Work item:
Write only the number of lines in the entries below that contain the word "Lemma".

Extracted records
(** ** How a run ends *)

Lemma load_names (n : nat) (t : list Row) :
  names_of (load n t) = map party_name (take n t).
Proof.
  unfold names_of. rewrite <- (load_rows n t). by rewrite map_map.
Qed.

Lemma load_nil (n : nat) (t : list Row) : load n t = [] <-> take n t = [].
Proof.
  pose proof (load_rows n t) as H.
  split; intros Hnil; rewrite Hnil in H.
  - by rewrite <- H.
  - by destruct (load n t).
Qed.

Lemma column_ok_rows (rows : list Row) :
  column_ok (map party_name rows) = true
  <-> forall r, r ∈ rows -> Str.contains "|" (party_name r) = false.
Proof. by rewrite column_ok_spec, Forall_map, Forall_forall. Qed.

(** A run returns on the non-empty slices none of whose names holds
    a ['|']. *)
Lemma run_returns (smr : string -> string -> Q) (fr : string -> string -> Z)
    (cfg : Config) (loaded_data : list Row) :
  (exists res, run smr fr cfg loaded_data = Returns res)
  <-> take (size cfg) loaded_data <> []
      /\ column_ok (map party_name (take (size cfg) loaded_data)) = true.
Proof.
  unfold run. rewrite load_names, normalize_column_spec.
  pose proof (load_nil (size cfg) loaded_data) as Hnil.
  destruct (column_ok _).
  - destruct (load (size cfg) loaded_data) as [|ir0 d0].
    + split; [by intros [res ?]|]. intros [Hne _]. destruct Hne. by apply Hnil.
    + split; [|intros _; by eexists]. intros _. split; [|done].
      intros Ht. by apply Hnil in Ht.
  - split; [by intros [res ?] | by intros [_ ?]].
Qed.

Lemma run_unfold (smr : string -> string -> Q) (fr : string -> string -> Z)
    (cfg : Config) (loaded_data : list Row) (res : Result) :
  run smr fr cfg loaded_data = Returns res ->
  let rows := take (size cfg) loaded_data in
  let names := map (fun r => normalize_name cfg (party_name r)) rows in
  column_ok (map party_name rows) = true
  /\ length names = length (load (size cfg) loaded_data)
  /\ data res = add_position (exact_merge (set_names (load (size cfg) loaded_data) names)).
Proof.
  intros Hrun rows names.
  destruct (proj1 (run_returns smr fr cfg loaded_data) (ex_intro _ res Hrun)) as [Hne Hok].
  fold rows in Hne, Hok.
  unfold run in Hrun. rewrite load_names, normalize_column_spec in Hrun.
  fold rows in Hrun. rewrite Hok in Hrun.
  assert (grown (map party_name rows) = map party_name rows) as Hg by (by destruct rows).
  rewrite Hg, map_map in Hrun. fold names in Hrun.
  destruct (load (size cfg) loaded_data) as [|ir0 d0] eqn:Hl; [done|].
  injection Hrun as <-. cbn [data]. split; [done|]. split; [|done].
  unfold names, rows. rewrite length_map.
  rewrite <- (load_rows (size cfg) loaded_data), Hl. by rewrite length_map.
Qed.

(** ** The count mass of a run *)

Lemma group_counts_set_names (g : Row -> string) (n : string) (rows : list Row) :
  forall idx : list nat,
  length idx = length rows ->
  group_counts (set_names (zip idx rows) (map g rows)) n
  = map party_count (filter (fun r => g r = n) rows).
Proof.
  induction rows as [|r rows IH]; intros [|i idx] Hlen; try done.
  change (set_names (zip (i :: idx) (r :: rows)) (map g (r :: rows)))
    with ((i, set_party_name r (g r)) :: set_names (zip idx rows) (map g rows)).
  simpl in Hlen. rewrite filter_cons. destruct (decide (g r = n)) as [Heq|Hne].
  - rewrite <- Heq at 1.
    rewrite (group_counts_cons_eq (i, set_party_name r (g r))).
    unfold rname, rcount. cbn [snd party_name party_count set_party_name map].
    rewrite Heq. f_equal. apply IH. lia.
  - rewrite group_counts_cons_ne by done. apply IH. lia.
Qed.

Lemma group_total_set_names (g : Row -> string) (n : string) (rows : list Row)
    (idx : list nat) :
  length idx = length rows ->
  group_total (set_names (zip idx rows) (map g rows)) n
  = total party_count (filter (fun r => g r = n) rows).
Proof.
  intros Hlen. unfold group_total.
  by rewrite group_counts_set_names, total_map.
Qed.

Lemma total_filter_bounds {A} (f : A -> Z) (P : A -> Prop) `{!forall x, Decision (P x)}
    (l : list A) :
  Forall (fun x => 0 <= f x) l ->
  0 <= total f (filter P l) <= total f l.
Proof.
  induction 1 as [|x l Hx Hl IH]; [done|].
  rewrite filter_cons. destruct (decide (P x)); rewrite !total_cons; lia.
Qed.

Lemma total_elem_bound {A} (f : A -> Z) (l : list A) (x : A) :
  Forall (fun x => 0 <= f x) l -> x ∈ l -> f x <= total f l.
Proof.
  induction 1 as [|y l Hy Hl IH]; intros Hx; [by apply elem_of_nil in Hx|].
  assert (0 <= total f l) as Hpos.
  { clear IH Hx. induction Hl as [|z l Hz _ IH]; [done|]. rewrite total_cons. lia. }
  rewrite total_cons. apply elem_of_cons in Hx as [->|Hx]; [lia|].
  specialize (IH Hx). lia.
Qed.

Answer to the problem:
9